Si la pensée politique et la méthode scientifique vont de pair, la décarbonation doit être abordée de manière transversale par toutes les forces politiques, en tant que stratégie de développement économique. Pourtant, à l’approche des élections européennes, une division politique semble se dessiner sur ce sujet, tant au niveau de l’UE que dans ses différents États membres.
Jamais une question n’avait fait l’objet d’un tel consensus de la part de la communauté scientifique que celle de la responsabilité de l’anthropisation dans le changement climatique et de la nécessité de réduire les émissions pour assurer le développement. En effet, 99 % [1] des scientifiques du monde entier s’accordent à dire que le changement climatique résulte de l’activité des êtres humains. Par conséquent, si la pensée politique et la méthode scientifique vont de pair, la décarbonation doit être abordée de manière transversale par toutes les forces politiques, en tant que stratégie de développement économique. Pourtant, à l’approche des élections européennes, une division politique semble se dessiner sur ce sujet, tant au niveau de l’UE que dans ses différents États membres.
Au cours des derniers mois, nous avons pu constater à quel point les discussions sur le climat impliquaient des débats autour de la politique industrielle, l’agriculture, la dette et la répartition des richesses.
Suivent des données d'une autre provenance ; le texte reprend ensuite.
(* ===== verification/Receive.v ===== *)
(** * Receive: the receiving thread of src/udp/ex_udp.c against any peer

    Delivery.v is about two ends that keep to the protocol.  Here the peers are
    arbitrary: whatever bytes arrive, and when [recvfrom] fails, the thread
    neither fails nor leaves a connection with a field outside its type, and the
    table of connections stays consistent.  The four conditions that this needs
    are those of [benign] and the bound on the number of peers; without them the
    thread goes wrong. *)
From stdpp Require Import base tactics list numbers gmap fin_maps.
From S2P Require Import Prelude Lists Clist Udp Socket Delivery Links.
Local Open Scope Z_scope.

(** ** Types *)

(** A packet as [recvfrom] leaves it: unsigned fields of 8 and 16 bits, and a
    buffer of bytes.  The length is what [recvfrom] returned. *)
Record packet_typed (pa : s_packet_all) : Prop := {
  pt_state : 0 ≤ ph_state (pa_head pa) < 2 ^ 8;
  pt_seq : 0 ≤ ph_seq (pa_head pa) < 2 ^ 16;
  pt_seqCheck : 0 ≤ ph_seqCheck (pa_head pa) < 2 ^ 16;
  pt_buf : Forall (λ b, 0 ≤ b < 2 ^ 8) (pa_buf pa);
}.

(** The length of a received packet that is stored: none, or with its header. *)
Definition len_ok (pa : s_packet_all) : Prop :=
  pa_len pa = 0 ∨ LEN_PACKET_HEAD ≤ pa_len pa ≤ MAX_PACKET_SIZE.

(** A connection whose fields are in their ranges: the sequence numbers of the
    sender are on the circle and span a window, each number in the window has
    its packet, what was received has a length that [exRecv] accepts.
    [SeqRead] is only known to be a USHORT: it is taken from the peer. *)
Record link_typed (l : s_link) : Prop := {
  lt_state : 0 ≤ linkState l ≤ 2;
  lt_read : 0 ≤ SeqRead l < 2 ^ 16;
  lt_readmax : 0 ≤ SeqReadMax l < MAX_PACKET_SEQ;
  lt_max : 0 ≤ SeqMaxSend l < MAX_PACKET_SEQ;
  lt_check : 0 ≤ SeqCheckSend l < MAX_PACKET_SEQ;
  lt_window : 0 < cyc (SeqCheckSend l) (SeqMaxSend l) < MAX_PACKET_NUMBER;
  lt_sent n : 0 ≤ n < MAX_PACKET_SEQ → 0 < cyc (SeqCheckSend l) n < cyc (SeqCheckSend l) (SeqMaxSend l) →
    LEN_PACKET_HEAD ≤ pa_len (slot (paArraySend l) n);
  lt_send_array : length (paArraySend l) = Z.to_nat MAX_PACKET_NUMBER;
  lt_recv_array : length (paArrayRecv l) = Z.to_nat MAX_PACKET_NUMBER;
  lt_recv n : len_ok (slot (paArrayRecv l) n);
}.

(** What finds a connection does not change. *)
Definition stays (l l' : s_link) : Prop :=
  lk_ip l' = lk_ip l ∧ lk_port l' = lk_port l ∧ lk_id l' = lk_id l ∧ lk_socket l' = lk_socket l ∧
  same_port_next l' = same_port_next l.
#[global] Instance stays_preorder : PreOrder stays.
Proof. split; [done|]. intros l1 l2 l3 (?&?&?&?&?) (?&?&?&?&?). split_and!; congruence. Qed.

Definition okl (l0 l : s_link) : Prop := link_typed l ∧ stays l0 l.

Create HintDb typed.

(** ** Updates that keep the types *)

Lemma len_ok_put n pa a : len_ok pa → (∀ n, len_ok (slot a n)) → ∀ n', len_ok (slot (put_slot n pa a) n').
Proof.
  intros Hpa Ha n'. unfold slot, put_slot. destruct (decide (slot_index n = slot_index n')) as [E|E].
  - rewrite <- E. destruct (decide (slot_index n < length a)%nat).
    + by rewrite list_lookup_insert_eq.
    + rewrite lookup_ge_None_2; [by left|]. rewrite length_insert. lia.
  - rewrite list_lookup_insert_ne by done. apply Ha.
Qed.
Lemma len_ok_zeros k n : len_ok (slot (replicate k zero_packet) n).
Proof.
  left. unfold slot. destruct (replicate k zero_packet !! slot_index n) as [pa|] eqn:E; [|done].
  by apply lookup_replicate in E as [-> _].
Qed.

Lemma okl_refl l : link_typed l → okl l l.
Proof. by split. Qed.
Lemma okl_SeqRead l0 l v : 0 ≤ v < 2 ^ 16 → okl l0 l → okl l0 (set_SeqRead v l).
Proof. intros Hv [[] ?]. by split. Qed.
Lemma okl_linkState l0 l v : 0 ≤ v ≤ 2 → okl l0 l → okl l0 (set_linkState v l).
Proof. intros Hv [[] ?]. by split. Qed.
Lemma okl_SeqReadMax l0 l v : 0 ≤ v < MAX_PACKET_SEQ → okl l0 l → okl l0 (set_SeqReadMax v l).
Proof. intros Hv [[] ?]. by split. Qed.
Lemma okl_semRecvList l0 l v : okl l0 l → okl l0 (set_semRecvList v l).
Proof. intros [[] ?]. by split. Qed.
Lemma okl_semSendList l0 l v : okl l0 l → okl l0 (set_semSendList v l).
Proof. intros [[] ?]. by split. Qed.
Lemma okl_PrioritySendLack l0 l v : okl l0 l → okl l0 (set_PrioritySendLack v l).
Proof. intros [[] ?]. by split. Qed.
Lemma okl_timeoutCheckLack l0 l v : okl l0 l → okl l0 (set_timeoutCheckLack v l).
Proof. intros [[] ?]. by split. Qed.
Lemma okl_lk_timeout l0 l v : okl l0 l → okl l0 (set_lk_timeout v l).
Proof. intros [[] ?]. by split. Qed.
Lemma okl_recv l0 l a : length a = Z.to_nat MAX_PACKET_NUMBER → (∀ n, len_ok (slot a n)) →
  okl l0 l → okl l0 (set_paArrayRecv a l).
Proof. intros ?? [[] ?]. by split. Qed.
#[export] Hint Resolve okl_SeqRead okl_linkState okl_SeqReadMax okl_semRecvList okl_semSendList
  okl_PrioritySendLack okl_timeoutCheckLack okl_lk_timeout : typed.

(** Forgetting what was received. *)
Lemma okl_resync l0 l v : 0 ≤ v < 2 ^ 16 → okl l0 l → okl l0 (resync v l).
Proof.
  intros Hv Hl. pose proof Hl as [[] _]. unfold resync. apply okl_SeqRead; [done|].
  set (a := if _ : bool then _ else _).
  assert (length a = Z.to_nat MAX_PACKET_NUMBER ∧ ∀ n, len_ok (slot a n)) as [Ha1 Ha2].
  { unfold a. case_match; [|done]. split; [by rewrite length_replicate|intros n; apply len_ok_zeros]. }
  apply okl_recv; [by rewrite length_put_slot| |done].
  apply len_ok_put; [apply Ha2|done].
Qed.
#[export] Hint Resolve okl_resync : typed.

(** The acknowledged number moves forward inside the window. *)
Lemma okl_SeqCheckSend l0 l v : 0 ≤ v < MAX_PACKET_SEQ →
  CMP_SEQ_ORDER (SeqCheckSend l) v (SeqMaxSend l) = true → okl l0 l → okl l0 (set_SeqCheckSend v l).
Proof.
  intros Hv Hc [[? ? ? ? ? Hwin Hsent ? ? ?] Hst]. split; [|done].
  rewrite CMP_SEQ_ORDER_cyc in Hc by done. apply andb_true_iff in Hc as [H1%Z.ltb_lt _].
  assert (∀ x, 0 ≤ x < MAX_PACKET_SEQ → cyc (SeqCheckSend l) v ≤ cyc (SeqCheckSend l) x →
    cyc v x = cyc (SeqCheckSend l) x - cyc (SeqCheckSend l) v) as Hd.
  { unfold cyc in *. rewrite max_packet_seq in *. intros x ?. dlia. }
  pose proof (seq_range (v - SeqCheckSend l)) as Hr. change (0 ≤ cyc (SeqCheckSend l) v < MAX_PACKET_SEQ) in Hr.
  split; simpl; try done.
  - rewrite Hd; [lia|done|lia].
  - intros n Hn. destruct (Z.le_gt_cases (cyc (SeqCheckSend l) v) (cyc (SeqCheckSend l) n)) as [Hle|Hgt].
    + rewrite !Hd by (done || lia). intros ?. apply Hsent; [done|lia].
    + rewrite (Hd (SeqMaxSend l)) by (done || lia). intros Hb. exfalso.
      unfold cyc in *. rewrite max_packet_seq in *. unfold MAX_PACKET_NUMBER in *. revert Hb Hgt H1 Hwin. dlia.
Qed.

(** A packet of the window that is sent again keeps its length. *)
Lemma okl_resent l0 l n pa : okl l0 l → pa_len pa = pa_len (slot (paArraySend l) n) →
  okl l0 (set_paArraySend (put_slot n pa (paArraySend l)) l).
Proof.
  intros [[? ? ? ? ? ? Hsent ? ? ?] Hst] Hpa. split; [|done]. split; simpl; try done; [|by rewrite length_put_slot].
  intros k Hk Hc. destruct (decide (slot_index n = slot_index k)) as [E|E].
  - rewrite slot_put_same by done. rewrite Hpa. unfold slot. rewrite E. by apply Hsent.
  - rewrite slot_put_ne by done. by apply Hsent.
Qed.

(** ** The handlers keep the types *)

Section handlers.
Context {L : Type} `{Clist L} (e : endpoint).
Implicit Types (l : s_link) (pa : s_packet_all).
Local Abbreviation p := (ep_link e).

(** [m] returns and keeps the types, from any connection that has them. *)
Definition safe {A} (m : M (udp L) A) : Prop :=
  ∀ l0 l, okl l0 l → ewp e m (λ _ l' _, okl l0 l') l.

Lemma safe_bind {A B} (m : M (udp L) A) (f : A → M (udp L) B) : safe m → (∀ a, safe (f a)) → safe (m ≫= f).
Proof.
  intros Hm Hf l0 l Hl. apply ewp_bind. eapply ewp_mono; [by apply Hm|].
  intros a l1 d1 Hl1. eapply ewp_mono; [exact (Hf a l0 l1 Hl1)|done].
Qed.
Lemma safe_ret {A} (a : A) : safe (mret a).
Proof. intros l0 l Hl. by ewp_steps. Qed.
Lemma safe_sts {B} (f : st_sock → M (udp L) B) : (∀ s, open_sock e s → safe (f s)) → safe (sts ≫= f).
Proof. intros Hf l0 l Hl. ewp_steps. by apply Hf. Qed.
Lemma safe_gets {A} (f : udp L → A) : safe (gets f).
Proof. intros l0 l Hl. by ewp_steps. Qed.
Lemma safe_gettimeofday : safe gettimeofday.
Proof. intros l0 l Hl. by ewp_steps. Qed.
Lemma safe_link_set f : (∀ l0 l, okl l0 l → okl l0 (f l)) → safe (link_set p f).
Proof. intros Hf l0 l Hl. ewp_steps. by apply Hf. Qed.
Lemma safe_link_at {B} (f : s_link → M (udp L) B) :
  (∀ l0 l, okl l0 l → ewp e (f l) (λ _ l' _, okl l0 l') l) → safe (link_at p ≫= f).
Proof. intros Hf l0 l Hl. ewp_steps. by apply Hf. Qed.
Lemma safe_semRecvList : safe (sem_post semRecvList set_semRecvList p).
Proof. intros l0 l Hl. ewp_steps. auto with typed. Qed.
Lemma safe_semSendList : safe (sem_post semSendList set_semSendList p).
Proof. intros l0 l Hl. ewp_steps. auto with typed. Qed.
Lemma safe_semListen : safe (sts_post semListen set_semListen).
Proof. intros l0 l Hl. unfold sts_post. apply ewp_sts_set; [|done]. by intros s []. Qed.
Lemma safe_SendMsg pa len : LEN_PACKET_HEAD ≤ len → safe (SendMsg p pa len).
Proof. intros Hlen l0 l Hl. by apply ewp_SendMsg. Qed.
End handlers.
#[export] Hint Resolve safe_ret safe_gets safe_gettimeofday safe_semRecvList safe_semSendList safe_semListen : typed.

Lemma safe_use {L} `{Clist L} e {A} (m : M (udp L) A) l0 l :
  okl l0 l → safe e m → ewp e m (λ _ l' _, okl l0 l') l.
Proof. intros Hl Hm. by apply Hm. Qed.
Créé en 2019 par la Commission européenne d’Ursula Von der Leyen, le Pacte vert pour l’Europe (European Green Deal) se présente comme la stratégie européenne sur le climat la plus important mise en œuvre depuis des décennies. Ce Pacte montre que l’action pour le climat ne se limite pas à des mesures politiques sectorielles, mais s’inscrit dans une vision socio-économique globale, ce qui implique d’envisager différemment l’avenir. Depuis sa création, une vingtaine de propositions ont été adoptées dans le cadre du paquet « Ajustement à l’objectif 55 ». Ces propositions, qui renforcent l’ambition européenne, bénéficient d’un soutien considérable au sein du Parlement européen. En effet, les plus de 400 votes favorables exprimés lors de la quasi-totalité des scrutins relatifs aux mesures individuelles témoignent du soutien de l’ensemble des forces politiques, à l’exception de la droite la plus radicale (des groupes politiques européens CRE - Conservateurs et réformistes européens et ID - Identité et démocratie).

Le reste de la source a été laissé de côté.